# DIRECTIONS
Quote only the lines from the top of the listing below down to and including the line with "[col50] cs [col50];".

# RECORD EXTRACTS
'''

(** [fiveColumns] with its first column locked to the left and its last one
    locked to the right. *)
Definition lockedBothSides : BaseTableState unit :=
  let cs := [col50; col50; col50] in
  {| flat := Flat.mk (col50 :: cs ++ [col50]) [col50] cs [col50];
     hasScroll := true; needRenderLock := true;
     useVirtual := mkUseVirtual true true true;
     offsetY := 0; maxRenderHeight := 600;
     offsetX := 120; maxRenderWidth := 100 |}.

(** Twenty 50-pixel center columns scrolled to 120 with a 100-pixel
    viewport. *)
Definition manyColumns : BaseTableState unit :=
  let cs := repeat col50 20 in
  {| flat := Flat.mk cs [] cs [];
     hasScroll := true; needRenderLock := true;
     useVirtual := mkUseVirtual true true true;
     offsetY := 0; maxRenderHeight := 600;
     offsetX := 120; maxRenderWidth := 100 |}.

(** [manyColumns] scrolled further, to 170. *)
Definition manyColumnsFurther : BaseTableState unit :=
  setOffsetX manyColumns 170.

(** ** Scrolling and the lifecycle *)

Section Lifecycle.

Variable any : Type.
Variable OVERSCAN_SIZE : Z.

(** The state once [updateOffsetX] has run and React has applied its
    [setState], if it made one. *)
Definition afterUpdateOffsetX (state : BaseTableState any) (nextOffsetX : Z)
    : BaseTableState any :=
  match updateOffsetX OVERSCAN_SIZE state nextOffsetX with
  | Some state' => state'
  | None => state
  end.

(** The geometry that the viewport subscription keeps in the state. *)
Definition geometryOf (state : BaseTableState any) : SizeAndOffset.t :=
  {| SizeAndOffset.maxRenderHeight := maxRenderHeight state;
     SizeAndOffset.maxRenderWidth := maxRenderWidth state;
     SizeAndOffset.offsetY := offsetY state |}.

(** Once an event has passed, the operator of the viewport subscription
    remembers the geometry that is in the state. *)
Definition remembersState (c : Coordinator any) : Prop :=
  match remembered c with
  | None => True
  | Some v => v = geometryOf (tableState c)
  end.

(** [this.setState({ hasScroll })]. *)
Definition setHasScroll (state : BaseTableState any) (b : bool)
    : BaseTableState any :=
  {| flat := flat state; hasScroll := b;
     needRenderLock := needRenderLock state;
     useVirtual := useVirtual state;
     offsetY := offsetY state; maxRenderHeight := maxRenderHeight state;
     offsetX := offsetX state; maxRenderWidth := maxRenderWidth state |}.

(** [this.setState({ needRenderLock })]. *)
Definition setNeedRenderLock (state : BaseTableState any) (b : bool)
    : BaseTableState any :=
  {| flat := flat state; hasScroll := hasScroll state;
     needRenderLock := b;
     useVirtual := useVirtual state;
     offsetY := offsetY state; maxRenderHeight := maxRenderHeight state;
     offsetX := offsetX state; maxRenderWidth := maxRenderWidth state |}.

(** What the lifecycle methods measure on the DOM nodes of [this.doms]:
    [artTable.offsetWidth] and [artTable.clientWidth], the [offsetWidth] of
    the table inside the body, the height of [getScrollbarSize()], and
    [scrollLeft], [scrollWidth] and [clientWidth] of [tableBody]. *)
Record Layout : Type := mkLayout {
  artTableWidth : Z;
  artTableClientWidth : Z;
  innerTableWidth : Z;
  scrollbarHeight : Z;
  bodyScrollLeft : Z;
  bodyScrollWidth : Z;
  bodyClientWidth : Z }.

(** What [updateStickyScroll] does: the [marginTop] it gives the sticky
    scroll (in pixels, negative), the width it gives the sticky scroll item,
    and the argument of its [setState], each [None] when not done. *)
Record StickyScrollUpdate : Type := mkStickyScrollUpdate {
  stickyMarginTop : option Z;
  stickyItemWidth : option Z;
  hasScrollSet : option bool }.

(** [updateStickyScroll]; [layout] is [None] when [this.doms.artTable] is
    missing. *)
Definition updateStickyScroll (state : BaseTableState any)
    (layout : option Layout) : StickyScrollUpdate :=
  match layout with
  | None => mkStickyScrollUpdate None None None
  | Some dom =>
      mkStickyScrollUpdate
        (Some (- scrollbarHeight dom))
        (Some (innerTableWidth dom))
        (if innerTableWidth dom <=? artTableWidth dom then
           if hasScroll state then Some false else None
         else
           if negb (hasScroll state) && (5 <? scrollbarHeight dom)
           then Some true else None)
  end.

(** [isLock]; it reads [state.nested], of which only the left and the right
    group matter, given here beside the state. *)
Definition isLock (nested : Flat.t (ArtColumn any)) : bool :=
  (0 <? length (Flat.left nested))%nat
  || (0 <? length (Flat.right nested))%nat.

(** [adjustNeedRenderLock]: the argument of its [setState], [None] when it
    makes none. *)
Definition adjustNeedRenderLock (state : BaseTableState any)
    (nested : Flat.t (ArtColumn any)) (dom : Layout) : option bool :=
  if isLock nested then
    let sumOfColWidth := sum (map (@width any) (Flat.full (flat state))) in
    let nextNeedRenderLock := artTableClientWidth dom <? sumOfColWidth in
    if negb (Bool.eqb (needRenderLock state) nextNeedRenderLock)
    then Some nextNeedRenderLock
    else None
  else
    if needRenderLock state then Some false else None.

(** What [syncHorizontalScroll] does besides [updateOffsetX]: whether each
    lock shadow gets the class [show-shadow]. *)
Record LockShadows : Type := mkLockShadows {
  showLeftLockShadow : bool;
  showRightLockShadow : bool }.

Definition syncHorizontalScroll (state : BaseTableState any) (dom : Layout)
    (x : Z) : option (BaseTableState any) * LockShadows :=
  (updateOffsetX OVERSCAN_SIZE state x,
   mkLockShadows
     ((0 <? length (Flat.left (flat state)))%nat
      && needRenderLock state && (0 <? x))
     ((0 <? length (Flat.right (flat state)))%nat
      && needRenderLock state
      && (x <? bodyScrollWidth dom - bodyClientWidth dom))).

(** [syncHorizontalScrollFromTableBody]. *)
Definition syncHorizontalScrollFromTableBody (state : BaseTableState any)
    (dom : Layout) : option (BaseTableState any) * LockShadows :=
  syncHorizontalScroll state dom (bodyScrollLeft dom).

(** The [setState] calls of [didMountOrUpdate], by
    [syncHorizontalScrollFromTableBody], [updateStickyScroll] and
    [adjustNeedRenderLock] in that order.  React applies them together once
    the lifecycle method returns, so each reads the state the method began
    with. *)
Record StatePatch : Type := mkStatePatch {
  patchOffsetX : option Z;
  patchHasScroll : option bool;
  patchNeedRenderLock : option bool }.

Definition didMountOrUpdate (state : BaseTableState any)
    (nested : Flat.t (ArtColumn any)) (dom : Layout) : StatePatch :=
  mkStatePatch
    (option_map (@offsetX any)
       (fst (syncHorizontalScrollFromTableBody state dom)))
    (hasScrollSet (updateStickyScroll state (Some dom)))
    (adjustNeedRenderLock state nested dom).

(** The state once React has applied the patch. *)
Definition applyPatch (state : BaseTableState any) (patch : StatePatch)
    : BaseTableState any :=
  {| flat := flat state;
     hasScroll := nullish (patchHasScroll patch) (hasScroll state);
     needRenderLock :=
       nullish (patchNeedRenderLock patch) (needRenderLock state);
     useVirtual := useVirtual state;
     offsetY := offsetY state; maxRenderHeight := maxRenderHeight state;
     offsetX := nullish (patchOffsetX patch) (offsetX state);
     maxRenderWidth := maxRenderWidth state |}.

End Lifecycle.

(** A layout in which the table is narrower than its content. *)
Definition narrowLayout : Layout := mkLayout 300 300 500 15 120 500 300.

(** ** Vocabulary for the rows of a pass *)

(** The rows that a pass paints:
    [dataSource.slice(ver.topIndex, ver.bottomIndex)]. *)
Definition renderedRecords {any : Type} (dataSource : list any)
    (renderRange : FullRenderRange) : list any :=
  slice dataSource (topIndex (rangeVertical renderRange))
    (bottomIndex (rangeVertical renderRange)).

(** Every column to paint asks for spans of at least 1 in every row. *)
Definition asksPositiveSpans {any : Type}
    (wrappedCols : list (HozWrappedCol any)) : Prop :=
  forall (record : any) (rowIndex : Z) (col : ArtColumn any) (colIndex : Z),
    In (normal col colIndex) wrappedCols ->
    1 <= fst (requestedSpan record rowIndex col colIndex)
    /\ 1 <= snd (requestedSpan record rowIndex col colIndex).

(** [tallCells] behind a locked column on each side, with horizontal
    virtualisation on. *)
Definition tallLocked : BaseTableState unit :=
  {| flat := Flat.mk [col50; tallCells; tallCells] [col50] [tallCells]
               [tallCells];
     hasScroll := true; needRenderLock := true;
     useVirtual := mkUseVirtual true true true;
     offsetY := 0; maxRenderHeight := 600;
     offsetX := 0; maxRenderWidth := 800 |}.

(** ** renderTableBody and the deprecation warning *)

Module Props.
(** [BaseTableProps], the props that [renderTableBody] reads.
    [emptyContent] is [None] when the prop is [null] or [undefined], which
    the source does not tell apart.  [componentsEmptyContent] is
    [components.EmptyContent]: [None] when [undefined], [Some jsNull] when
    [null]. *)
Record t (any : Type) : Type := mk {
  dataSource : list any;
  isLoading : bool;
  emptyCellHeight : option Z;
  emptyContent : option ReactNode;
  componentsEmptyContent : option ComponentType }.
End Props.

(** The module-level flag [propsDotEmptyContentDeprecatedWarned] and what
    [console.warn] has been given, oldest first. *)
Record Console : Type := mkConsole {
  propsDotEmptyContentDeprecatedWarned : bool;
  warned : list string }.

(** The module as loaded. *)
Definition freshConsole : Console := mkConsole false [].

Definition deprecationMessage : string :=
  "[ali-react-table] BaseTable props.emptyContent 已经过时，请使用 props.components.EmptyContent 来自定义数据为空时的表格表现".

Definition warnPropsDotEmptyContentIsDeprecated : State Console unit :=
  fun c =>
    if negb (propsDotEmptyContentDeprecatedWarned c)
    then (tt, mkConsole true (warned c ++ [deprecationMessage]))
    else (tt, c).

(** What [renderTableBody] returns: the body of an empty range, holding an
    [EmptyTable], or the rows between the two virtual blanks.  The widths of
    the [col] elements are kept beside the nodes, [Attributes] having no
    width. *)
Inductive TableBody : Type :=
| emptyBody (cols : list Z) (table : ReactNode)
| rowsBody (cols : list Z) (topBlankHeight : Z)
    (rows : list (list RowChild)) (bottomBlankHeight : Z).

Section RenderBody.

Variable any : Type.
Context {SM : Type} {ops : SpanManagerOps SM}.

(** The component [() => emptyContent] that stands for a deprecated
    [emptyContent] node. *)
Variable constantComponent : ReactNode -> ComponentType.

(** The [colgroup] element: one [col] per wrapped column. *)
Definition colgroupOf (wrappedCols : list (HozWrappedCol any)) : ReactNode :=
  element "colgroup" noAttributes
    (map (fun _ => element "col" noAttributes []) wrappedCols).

'''

# ANSWER TO THIS EXERCISE
(** [fiveColumns] with its first column locked to the left and its last one
    locked to the right. *)
Definition lockedBothSides : BaseTableState unit :=
  let cs := [col50; col50; col50] in
  {| flat := Flat.mk (col50 :: cs ++ [col50]) [col50] cs [col50];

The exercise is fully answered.